L’opinione. Per i diritti umani, di tutte le persone

da | Nov 23, 2023 | News

Monitora

 

Un breve articolo per aprire un confronto su diritti umani e contrasto ai discorsi d’odio in un contesto di grande complessità, e di estrema polarizzazione del dibattito.

 

Sono trascorse sei settimane da quel tragico 7 ottobre: dalle efferate violenze perpetrate da Hamas che hanno causato la morte di oltre 1.200 persone (la maggior parte delle quali civili) e portato al rapimento di 241 ostaggi. Violenze a cui hanno fatto seguito i massicci bombardamenti e le azioni militari condotte dall’esercito di Israele nella Striscia di Gaza, che finora hanno causato la morte di oltre 13.000 persone (in grandissima parte civili) e di migliaia di feriti.

Nessuno di noi è rimasto indifferente di fronte al massacro di civili israeliani, inermi. Ed è atroce, oggi, assistere al ritorno dell’antisemitismo, in Daghestan come a Parigi. Le aggressioni verso ebrei, e l’ondata di violenza antisemita che ha investito l’Europa, la Russia e gli Stati Uniti, sono strettamente collegati all’attacco terroristico del 7 ottobre e al successivo intervento israeliano nella Striscia di Gaza. Così come ne sono una conseguenza i picchi di hate speech antisemita delle scorse settimane registrati online (cinquanta volte in più rispetto alle rilevazioni precedenti) dall’Institute for Strategic Dialogue del King’s College di Londra (Rise in antisemitism on both mainstream and fringe social media platforms following Hamas’ terrorist attack – ISD (isdglobal.org), e le farneticanti invocazioni di molti – non solo a mezzo social – alla distruzione di Israele.

Parallelamente, gli atti terroristici di Hamas e la durissima risposta militare di Israele  hanno causato anche un aumento dell’islamofobia (Charities report rise in antisemitism and Islamophobia at schools in England | Schools | The Guardian). Dall’omicidio di un bambino palestinese-americano di 6 anni accoltellato negli Stati Uniti “in reazione alla guerra tra Israele e Hamas” agli atti di vandalismo e alle violenze fisiche in Francia, dal vertiginoso incremento dei reati d’odio contro le comunità musulmane nei paesi occidentali ai discorsi che invocano la ‘pulizia’ della Striscia di Gaza non solo da Hamas ma anche dai palestinesi, visti tutti come terroristi o sostenitori del terrorismo (e quindi tutti da punire, indistintamente) o come “animali umani”, la denuncia delle associazioni della società civile è chiara: l’islamofobia sta esplodendo un po’ ovunque, accompagnata dal silenzio di gran parte dell’informazione.

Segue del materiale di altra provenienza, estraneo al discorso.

Fixpoint parse_value (fuel : nat) (s : string) : option (pyobj * string) :=
  match fuel with
  | O => None
  | S fuel' =>
      match s with
      | String "n" (String "u" (String "l" (String "l" r))) => Some (PNone, r)
      | String "t" (String "r" (String "u" (String "e" r))) =>
          Some (PBool true, r)
      | String "f" (String "a" (String "l" (String "s" (String "e" r)))) =>
          Some (PBool false, r)
      | String "[" r =>
          match skip_ws r with
          | String "]" r' => Some (PList [], r')
          | r' => parse_elems fuel' r' []
          end
      | String "{" r =>
          match skip_ws r with
          | String "}" r' => Some (PDict ∅, r')
          | r' => parse_members fuel' r' ∅
          end
      | String c r =>
          if Ascii.eqb c double_quote then
            match read_chars r with
            | Some (x, r') => Some (PStr x, r')
            | None => None
            end
          else
            match read_int s with
            | Some (z, r') => Some (PInt z, r')
            | None => None
            end
      | EmptyString => None
      end
  end
with parse_elems (fuel : nat) (s : string) (acc : list pyobj)
  : option (pyobj * string) :=
  match fuel with
  | O => None
  | S fuel' =>
      match parse_value fuel' s with
      | None => None
      | Some (v, r) =>
          match skip_ws r with
          | String "]" r' => Some (PList (acc ++ [v])%list, r')
          | String "," r' => parse_elems fuel' (skip_ws r') (acc ++ [v])%list
          | _ => None
          end
      end
  end
with parse_members (fuel : nat) (s : string) (acc : gmap string pyobj)
  : option (pyobj * string) :=
  match fuel with
  | O => None
  | S fuel' =>
      match s with
      | String c r =>
          if Ascii.eqb c double_quote then
            match read_chars r with
            | None => None
            | Some (k, r1) =>
                match skip_ws r1 with
                | String ":" r2 =>
                    match parse_value fuel' (skip_ws r2) with
                    | None => None
                    | Some (v, r3) =>
                        match skip_ws r3 with
                        | String "}" r4 => Some (PDict (<[k := v]> acc), r4)
                        | String "," r4 =>
                            parse_members fuel' (skip_ws r4) (<[k := v]> acc)
                        | _ => None
                        end
                    end
                | _ => None
                end
            end
          else None
      | EmptyString => None
      end
  end.

Definition json_loads (s : string) : exn + pyobj :=
  match parse_value (2 * String.length s + 2) (skip_ws s) with
  | Some (v, r) =>
      match skip_ws r with
      | EmptyString => inr v
      | String _ _ => inl JSONDecodeError
      end
  | None => inl JSONDecodeError
  end.

End JsonFragment.

(* ===================================================================== *)
(** * Loading: the [Database] class *)
(* ===================================================================== *)

Module Sql.

(** SQL truth values: [None] is NULL (unknown). *)
Definition sql_eq (a b : option string) : option bool :=
  match a, b with
  | Some x, Some y => Some (String.eqb x y)
  | _, _ => None
  end.

Definition sql_is_null (a : option string) : option bool :=
  match a with
  | None => Some true
  | Some _ => Some false
  end.

Definition sql_or (p q : option bool) : option bool :=
  match p, q with
  | Some true, _ | _, Some true => Some true
  | Some false, Some false => Some false
  | _, _ => None
  end.

Definition sql_and (p q : option bool) : option bool :=
  match p, q with
  | Some false, _ | _, Some false => Some false
  | Some true, Some true => Some true
  | _, _ => None
  end.

(** A row is selected when the WHERE clause is true, not when it is NULL. *)
Definition selected (p : option bool) : bool :=
  match p with
  | Some true => true
  | _ => false
  end.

Come dopo l’11 settembre 2001, sembra di essere tornati alla retorica dello “scontro tra civiltà”, funzionale tanto a una lettura semplificata delle vicende attuali e delle loro ragioni storiche, quanto alla costruzione di schieramenti opposti e avversari nell’opinione pubblica mondiale, e all’estrema polarizzazione del dibattito. Una polarizzazione sorda testimoniata anche dall’abuso sia dell’accusa di antisemitismo rivolta a chiunque osi mettere in discussione le scelte politiche e militari di Israele (come hanno messo in luce decine di intellettuali e scrittori ebrei nella loro lettera aperta: A Dangerous Conflation | Online Only | n+1 (nplusonemag.com), sia dell’accusa di razzismo, disumanità, colonialismo verso chi chiede sicurezza per lo Stato di Israele.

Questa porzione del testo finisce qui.